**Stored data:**
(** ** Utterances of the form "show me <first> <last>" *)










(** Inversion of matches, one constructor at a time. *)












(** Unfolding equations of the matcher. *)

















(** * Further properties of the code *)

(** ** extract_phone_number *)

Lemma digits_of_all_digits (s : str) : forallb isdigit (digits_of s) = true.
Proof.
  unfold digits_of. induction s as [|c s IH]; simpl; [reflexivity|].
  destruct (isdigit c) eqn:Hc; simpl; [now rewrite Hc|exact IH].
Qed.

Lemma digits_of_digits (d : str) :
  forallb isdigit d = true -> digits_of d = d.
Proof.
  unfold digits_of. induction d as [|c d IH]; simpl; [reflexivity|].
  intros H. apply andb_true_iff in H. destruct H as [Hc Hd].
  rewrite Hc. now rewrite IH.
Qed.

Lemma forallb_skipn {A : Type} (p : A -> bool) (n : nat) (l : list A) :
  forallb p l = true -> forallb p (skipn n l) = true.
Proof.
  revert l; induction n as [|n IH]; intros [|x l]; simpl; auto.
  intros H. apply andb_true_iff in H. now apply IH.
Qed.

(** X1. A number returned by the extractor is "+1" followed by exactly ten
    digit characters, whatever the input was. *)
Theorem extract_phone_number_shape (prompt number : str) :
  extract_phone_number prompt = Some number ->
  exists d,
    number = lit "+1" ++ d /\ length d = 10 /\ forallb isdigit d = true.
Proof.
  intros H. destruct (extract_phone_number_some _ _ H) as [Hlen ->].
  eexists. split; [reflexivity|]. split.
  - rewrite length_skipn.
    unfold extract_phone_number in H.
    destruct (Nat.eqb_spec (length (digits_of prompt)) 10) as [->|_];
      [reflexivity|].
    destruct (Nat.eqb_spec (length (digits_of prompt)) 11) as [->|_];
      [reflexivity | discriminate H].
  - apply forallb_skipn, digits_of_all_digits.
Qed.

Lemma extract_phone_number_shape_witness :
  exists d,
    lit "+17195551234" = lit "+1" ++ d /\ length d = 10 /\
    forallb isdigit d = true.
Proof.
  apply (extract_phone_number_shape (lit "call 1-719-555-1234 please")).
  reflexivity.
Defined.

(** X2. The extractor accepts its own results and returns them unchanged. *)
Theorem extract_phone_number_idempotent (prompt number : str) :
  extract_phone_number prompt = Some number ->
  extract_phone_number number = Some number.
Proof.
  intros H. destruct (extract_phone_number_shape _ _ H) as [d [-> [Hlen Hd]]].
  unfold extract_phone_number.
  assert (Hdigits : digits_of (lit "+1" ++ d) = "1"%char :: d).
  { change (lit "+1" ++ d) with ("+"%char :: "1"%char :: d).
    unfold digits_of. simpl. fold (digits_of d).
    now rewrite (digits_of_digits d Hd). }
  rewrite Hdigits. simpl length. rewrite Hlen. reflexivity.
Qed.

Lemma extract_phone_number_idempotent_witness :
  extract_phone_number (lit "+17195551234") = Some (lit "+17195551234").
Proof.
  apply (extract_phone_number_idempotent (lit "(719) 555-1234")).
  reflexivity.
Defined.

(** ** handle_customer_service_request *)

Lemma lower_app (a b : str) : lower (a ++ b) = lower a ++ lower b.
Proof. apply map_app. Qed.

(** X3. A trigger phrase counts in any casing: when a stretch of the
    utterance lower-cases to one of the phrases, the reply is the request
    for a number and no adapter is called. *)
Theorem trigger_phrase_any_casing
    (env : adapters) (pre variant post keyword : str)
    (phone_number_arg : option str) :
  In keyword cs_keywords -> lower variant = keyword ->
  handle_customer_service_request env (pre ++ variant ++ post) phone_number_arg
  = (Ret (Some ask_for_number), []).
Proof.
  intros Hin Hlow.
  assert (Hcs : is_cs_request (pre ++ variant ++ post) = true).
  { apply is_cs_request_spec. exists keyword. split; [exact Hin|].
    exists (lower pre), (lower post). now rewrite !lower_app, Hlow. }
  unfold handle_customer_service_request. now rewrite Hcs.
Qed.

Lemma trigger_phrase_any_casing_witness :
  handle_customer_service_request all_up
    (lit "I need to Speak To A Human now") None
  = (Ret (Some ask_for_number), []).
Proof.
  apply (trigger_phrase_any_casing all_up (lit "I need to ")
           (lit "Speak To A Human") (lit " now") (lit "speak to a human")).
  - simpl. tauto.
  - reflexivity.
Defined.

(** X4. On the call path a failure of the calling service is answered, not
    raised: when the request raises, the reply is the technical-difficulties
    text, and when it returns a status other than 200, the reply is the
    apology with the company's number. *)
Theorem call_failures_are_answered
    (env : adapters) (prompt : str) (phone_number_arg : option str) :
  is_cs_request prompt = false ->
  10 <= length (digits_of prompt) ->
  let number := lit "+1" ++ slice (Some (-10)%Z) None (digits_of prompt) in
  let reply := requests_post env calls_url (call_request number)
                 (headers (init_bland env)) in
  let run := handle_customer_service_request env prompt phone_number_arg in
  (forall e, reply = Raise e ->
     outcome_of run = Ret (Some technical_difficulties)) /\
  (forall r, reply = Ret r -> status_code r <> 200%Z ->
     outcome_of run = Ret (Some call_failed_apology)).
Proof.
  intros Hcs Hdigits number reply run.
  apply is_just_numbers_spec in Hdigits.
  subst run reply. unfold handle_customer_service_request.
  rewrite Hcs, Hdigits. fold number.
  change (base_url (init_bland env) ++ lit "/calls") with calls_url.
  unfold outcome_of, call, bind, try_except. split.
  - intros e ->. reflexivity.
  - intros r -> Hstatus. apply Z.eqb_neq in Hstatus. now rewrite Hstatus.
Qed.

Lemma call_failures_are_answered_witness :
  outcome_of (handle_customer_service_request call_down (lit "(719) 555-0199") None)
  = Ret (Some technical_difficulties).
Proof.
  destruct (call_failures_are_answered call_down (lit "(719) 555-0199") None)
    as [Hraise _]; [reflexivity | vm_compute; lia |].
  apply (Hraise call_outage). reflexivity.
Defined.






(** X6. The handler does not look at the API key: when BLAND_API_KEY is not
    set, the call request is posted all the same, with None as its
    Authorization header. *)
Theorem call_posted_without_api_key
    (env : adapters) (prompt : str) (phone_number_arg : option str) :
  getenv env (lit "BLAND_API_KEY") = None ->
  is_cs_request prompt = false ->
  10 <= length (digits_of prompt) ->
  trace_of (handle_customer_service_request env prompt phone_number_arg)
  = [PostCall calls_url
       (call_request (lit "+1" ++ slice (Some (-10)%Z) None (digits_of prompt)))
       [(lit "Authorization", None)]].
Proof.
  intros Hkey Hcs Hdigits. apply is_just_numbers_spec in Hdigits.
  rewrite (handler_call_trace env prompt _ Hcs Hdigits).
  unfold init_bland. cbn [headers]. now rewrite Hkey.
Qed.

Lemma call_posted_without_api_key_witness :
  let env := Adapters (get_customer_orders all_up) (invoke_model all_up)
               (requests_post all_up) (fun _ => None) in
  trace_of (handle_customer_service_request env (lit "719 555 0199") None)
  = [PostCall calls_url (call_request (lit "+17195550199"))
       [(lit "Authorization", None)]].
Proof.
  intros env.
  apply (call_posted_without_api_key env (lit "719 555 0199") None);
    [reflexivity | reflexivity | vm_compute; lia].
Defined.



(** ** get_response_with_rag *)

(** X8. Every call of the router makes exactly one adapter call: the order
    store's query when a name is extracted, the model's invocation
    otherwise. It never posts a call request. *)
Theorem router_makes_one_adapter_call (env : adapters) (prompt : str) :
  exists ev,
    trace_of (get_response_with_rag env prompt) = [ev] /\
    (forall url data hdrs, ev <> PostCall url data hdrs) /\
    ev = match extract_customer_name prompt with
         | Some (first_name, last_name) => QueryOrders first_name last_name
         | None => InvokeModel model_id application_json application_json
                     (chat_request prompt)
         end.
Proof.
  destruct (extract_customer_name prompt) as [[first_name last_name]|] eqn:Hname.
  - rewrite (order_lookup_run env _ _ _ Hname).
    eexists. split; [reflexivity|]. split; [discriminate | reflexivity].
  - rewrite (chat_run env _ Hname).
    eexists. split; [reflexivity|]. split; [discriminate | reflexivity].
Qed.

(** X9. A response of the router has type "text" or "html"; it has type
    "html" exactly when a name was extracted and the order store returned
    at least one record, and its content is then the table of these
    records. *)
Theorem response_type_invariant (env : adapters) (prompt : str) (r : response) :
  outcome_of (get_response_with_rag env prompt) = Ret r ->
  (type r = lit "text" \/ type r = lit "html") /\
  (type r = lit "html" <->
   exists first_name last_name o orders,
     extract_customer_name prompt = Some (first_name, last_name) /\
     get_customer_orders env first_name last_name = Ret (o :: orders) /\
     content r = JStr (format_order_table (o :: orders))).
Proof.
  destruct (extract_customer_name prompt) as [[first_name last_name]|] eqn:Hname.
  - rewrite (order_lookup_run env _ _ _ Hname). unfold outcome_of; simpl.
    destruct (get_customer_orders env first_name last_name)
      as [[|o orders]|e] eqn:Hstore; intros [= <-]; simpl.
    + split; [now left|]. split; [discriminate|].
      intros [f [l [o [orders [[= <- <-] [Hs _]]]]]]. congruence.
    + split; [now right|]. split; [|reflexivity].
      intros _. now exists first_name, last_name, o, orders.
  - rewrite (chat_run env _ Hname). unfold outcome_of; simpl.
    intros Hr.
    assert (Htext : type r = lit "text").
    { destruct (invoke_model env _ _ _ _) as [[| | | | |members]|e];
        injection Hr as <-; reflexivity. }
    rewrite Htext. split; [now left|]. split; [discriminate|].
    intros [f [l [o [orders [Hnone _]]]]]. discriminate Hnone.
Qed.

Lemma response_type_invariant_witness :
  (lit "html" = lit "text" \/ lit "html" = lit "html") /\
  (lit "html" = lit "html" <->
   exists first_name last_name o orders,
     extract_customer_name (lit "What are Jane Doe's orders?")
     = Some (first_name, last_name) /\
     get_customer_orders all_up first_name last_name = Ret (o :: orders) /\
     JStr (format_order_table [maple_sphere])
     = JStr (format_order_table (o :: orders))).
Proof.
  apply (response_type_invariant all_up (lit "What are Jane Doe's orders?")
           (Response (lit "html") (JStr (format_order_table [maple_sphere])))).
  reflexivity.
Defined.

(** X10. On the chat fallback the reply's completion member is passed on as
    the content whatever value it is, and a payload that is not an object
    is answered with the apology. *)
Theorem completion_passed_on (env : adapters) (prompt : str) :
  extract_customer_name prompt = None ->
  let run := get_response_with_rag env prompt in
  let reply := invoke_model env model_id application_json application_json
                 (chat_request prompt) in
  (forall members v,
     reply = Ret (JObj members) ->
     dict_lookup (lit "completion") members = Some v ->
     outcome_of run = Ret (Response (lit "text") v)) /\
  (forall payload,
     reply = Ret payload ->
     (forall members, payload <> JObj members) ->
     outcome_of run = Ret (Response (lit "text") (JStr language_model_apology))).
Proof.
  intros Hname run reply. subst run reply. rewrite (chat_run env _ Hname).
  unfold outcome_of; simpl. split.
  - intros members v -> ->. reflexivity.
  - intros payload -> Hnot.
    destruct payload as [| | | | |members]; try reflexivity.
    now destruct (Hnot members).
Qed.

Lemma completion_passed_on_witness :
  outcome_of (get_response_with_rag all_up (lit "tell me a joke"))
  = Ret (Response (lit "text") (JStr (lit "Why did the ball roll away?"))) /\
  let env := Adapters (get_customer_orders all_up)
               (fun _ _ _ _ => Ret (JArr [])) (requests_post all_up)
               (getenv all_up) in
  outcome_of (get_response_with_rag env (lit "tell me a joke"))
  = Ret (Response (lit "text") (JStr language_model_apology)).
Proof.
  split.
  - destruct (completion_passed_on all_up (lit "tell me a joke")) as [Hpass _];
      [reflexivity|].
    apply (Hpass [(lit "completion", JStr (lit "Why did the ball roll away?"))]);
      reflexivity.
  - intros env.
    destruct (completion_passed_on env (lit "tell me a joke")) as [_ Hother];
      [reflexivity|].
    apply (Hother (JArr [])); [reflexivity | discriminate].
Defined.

**WHAT IS BEING ASKED:** Find "let number := lit" in the entries above and copy that whole line exactly, then each line after it through the line that contains "destruct (call_failures_are_answered call_down".

**TASK RESULT:**
  let number := lit "+1" ++ slice (Some (-10)%Z) None (digits_of prompt) in
  let reply := requests_post env calls_url (call_request number)
                 (headers (init_bland env)) in
  let run := handle_customer_service_request env prompt phone_number_arg in
  (forall e, reply = Raise e ->
     outcome_of run = Ret (Some technical_difficulties)) /\
  (forall r, reply = Ret r -> status_code r <> 200%Z ->
     outcome_of run = Ret (Some call_failed_apology)).
Proof.
  intros Hcs Hdigits number reply run.
  apply is_just_numbers_spec in Hdigits.
  subst run reply. unfold handle_customer_service_request.
  rewrite Hcs, Hdigits. fold number.
  change (base_url (init_bland env) ++ lit "/calls") with calls_url.
  unfold outcome_of, call, bind, try_except. split.
  - intros e ->. reflexivity.
  - intros r -> Hstatus. apply Z.eqb_neq in Hstatus. now rewrite Hstatus.
Qed.

Lemma call_failures_are_answered_witness :
  outcome_of (handle_customer_service_request call_down (lit "(719) 555-0199") None)
  = Ret (Some technical_difficulties).
Proof.
  destruct (call_failures_are_answered call_down (lit "(719) 555-0199") None)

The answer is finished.